> [Exercise instructions]:
Your answer should be the lines below from the one with "draw of [random()]." to the one with "let o2 := set_socket None o1 in", both included, given again exactly and with nothing added.

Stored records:
::::::::

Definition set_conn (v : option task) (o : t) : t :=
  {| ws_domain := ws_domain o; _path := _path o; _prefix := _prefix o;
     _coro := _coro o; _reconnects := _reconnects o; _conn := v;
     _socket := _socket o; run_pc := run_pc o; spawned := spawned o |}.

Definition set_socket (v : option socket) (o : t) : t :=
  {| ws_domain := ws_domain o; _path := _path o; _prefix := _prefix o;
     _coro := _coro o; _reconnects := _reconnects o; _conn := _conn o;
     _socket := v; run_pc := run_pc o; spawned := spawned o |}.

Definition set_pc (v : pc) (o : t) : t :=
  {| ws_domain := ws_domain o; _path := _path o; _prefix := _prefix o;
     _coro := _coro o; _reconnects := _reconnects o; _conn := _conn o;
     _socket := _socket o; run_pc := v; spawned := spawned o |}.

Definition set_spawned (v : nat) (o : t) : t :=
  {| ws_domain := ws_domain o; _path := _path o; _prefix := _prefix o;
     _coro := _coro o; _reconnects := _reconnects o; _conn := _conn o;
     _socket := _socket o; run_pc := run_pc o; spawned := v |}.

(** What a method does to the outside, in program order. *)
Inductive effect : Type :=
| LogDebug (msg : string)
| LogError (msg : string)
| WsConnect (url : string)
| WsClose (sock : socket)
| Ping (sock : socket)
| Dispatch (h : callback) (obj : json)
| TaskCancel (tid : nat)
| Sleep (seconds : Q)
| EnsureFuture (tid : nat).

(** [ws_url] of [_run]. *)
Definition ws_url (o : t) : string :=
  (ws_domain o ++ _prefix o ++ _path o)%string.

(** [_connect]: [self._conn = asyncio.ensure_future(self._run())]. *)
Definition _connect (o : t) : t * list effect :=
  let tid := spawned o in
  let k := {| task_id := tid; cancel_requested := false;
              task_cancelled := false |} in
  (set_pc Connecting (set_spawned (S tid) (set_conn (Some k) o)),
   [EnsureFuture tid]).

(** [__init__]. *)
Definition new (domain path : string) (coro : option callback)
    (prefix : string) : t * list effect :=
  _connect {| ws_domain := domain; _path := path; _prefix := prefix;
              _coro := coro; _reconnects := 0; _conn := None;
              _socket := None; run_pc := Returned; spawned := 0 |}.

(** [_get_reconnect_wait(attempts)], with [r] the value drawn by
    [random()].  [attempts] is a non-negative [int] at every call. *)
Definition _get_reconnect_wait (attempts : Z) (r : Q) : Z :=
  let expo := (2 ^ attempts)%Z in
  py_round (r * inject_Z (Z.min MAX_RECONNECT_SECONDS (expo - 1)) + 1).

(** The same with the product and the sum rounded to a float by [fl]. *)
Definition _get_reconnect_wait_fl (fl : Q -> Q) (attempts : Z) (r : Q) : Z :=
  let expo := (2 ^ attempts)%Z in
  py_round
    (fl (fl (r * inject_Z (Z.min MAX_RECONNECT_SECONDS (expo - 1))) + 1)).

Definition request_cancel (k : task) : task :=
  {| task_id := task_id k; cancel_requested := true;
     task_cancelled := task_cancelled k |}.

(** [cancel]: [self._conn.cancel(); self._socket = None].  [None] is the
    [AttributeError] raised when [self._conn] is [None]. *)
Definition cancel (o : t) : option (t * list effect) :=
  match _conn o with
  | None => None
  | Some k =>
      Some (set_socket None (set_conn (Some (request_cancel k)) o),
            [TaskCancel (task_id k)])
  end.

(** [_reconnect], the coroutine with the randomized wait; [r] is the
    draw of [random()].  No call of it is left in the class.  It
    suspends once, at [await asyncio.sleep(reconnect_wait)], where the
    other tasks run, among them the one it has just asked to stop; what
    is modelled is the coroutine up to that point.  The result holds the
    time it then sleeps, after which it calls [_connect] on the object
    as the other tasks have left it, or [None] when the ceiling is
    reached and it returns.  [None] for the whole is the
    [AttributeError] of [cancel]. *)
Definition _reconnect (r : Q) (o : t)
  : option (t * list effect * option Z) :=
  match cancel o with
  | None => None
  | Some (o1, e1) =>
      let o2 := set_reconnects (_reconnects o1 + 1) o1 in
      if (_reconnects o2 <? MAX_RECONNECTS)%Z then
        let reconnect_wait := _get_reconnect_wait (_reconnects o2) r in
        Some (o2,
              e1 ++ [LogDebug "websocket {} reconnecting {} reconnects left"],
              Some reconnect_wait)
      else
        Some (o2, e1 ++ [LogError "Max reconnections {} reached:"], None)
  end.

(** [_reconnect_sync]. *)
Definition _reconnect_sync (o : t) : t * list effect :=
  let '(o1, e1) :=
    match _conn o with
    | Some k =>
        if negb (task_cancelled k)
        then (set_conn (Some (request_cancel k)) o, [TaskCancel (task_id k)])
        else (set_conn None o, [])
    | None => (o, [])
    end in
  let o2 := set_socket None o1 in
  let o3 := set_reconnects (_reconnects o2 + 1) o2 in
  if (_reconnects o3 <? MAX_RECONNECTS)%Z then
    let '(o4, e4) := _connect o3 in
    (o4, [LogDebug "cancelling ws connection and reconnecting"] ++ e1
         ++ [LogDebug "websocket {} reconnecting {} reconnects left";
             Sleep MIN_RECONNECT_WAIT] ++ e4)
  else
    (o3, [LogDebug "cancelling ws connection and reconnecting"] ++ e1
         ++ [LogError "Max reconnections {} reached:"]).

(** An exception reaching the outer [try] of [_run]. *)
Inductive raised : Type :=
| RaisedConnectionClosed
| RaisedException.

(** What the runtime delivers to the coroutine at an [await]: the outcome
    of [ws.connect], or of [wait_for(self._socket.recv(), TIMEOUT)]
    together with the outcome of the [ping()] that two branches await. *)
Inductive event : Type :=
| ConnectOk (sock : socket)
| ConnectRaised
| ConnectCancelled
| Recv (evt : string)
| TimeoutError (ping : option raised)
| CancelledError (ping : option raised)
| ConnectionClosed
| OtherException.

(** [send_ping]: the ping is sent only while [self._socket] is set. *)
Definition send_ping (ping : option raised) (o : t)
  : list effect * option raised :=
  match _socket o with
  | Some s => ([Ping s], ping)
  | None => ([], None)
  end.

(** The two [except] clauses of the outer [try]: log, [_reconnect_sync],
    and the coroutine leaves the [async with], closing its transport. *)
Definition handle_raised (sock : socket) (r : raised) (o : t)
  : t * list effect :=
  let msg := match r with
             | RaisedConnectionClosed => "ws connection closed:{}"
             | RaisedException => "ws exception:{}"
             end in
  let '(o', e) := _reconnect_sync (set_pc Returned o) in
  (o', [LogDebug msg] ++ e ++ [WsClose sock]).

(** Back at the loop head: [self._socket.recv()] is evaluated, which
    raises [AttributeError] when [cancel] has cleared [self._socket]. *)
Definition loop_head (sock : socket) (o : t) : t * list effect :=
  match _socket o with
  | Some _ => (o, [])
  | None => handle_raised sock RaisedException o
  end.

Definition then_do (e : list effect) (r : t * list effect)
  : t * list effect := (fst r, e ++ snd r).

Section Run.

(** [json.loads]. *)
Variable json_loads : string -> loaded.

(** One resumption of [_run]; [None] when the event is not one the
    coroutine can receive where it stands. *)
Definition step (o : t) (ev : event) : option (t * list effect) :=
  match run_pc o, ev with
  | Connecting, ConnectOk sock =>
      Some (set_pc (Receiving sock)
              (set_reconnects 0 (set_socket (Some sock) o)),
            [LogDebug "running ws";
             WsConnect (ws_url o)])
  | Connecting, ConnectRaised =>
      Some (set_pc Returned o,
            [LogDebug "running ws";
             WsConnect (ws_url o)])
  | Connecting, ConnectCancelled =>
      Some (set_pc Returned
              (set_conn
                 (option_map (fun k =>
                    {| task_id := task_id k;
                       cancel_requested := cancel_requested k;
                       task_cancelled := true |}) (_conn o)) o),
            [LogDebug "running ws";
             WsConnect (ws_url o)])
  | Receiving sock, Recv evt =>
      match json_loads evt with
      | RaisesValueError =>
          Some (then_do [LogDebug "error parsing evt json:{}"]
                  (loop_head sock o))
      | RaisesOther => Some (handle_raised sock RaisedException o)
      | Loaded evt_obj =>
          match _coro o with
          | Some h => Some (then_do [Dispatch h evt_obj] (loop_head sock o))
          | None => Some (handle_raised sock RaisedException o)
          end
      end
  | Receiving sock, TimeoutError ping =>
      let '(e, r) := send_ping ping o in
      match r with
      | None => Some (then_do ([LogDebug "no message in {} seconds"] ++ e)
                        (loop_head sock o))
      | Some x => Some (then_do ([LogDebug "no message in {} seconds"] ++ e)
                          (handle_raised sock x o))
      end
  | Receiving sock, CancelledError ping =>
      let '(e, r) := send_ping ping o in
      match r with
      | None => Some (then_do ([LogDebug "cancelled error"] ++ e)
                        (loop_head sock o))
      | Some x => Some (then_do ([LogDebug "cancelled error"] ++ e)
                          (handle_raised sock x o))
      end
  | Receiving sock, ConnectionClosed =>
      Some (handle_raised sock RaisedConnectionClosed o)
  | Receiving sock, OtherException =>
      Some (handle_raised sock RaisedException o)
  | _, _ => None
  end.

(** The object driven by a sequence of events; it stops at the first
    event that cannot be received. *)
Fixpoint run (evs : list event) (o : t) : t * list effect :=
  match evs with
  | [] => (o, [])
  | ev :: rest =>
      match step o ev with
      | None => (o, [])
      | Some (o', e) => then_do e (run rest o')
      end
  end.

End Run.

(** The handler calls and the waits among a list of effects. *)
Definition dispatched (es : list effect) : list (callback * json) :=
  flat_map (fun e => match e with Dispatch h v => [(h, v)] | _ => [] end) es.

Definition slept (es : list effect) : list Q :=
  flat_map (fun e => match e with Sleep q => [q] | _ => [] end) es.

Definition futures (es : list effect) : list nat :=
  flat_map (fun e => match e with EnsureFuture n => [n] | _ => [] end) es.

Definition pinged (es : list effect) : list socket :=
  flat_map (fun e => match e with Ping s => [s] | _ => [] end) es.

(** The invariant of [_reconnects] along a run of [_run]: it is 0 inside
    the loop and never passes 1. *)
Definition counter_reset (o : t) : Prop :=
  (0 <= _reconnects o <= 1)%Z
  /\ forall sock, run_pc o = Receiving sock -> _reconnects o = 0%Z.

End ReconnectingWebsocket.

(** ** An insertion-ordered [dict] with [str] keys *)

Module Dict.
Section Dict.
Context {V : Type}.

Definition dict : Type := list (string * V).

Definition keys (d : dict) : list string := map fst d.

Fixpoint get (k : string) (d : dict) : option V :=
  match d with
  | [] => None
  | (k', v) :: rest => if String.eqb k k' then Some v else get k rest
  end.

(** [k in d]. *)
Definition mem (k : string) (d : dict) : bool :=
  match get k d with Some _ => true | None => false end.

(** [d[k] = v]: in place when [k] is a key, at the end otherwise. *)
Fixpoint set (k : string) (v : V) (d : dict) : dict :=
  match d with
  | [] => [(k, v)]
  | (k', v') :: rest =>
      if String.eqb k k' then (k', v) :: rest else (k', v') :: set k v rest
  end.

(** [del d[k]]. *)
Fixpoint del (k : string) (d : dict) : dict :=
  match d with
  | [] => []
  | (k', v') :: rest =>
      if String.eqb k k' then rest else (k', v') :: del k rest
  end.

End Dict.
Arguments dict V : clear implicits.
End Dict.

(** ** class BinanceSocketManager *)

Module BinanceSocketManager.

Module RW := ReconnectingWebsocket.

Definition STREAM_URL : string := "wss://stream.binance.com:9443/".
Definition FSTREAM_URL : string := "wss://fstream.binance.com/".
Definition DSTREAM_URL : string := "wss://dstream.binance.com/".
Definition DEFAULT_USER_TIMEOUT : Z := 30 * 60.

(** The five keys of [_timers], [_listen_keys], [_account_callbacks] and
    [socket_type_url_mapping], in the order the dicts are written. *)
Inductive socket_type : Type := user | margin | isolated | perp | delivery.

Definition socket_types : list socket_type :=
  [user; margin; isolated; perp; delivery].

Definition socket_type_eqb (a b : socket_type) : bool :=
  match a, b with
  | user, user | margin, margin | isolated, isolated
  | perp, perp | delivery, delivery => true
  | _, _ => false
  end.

::::::::

> [Task response]:
    draw of [random()].  No call of it is left in the class.  It
    suspends once, at [await asyncio.sleep(reconnect_wait)], where the
    other tasks run, among them the one it has just asked to stop; what
    is modelled is the coroutine up to that point.  The result holds the
    time it then sleeps, after which it calls [_connect] on the object
    as the other tasks have left it, or [None] when the ceiling is
    reached and it returns.  [None] for the whole is the
    [AttributeError] of [cancel]. *)
Definition _reconnect (r : Q) (o : t)
  : option (t * list effect * option Z) :=
  match cancel o with
  | None => None
  | Some (o1, e1) =>
      let o2 := set_reconnects (_reconnects o1 + 1) o1 in
      if (_reconnects o2 <? MAX_RECONNECTS)%Z then
        let reconnect_wait := _get_reconnect_wait (_reconnects o2) r in
        Some (o2,
              e1 ++ [LogDebug "websocket {} reconnecting {} reconnects left"],
              Some reconnect_wait)
      else
        Some (o2, e1 ++ [LogError "Max reconnections {} reached:"], None)
  end.

(** [_reconnect_sync]. *)
Definition _reconnect_sync (o : t) : t * list effect :=
  let '(o1, e1) :=
    match _conn o with
    | Some k =>
        if negb (task_cancelled k)
        then (set_conn (Some (request_cancel k)) o, [TaskCancel (task_id k)])
        else (set_conn None o, [])
    | None => (o, [])
    end in
  let o2 := set_socket None o1 in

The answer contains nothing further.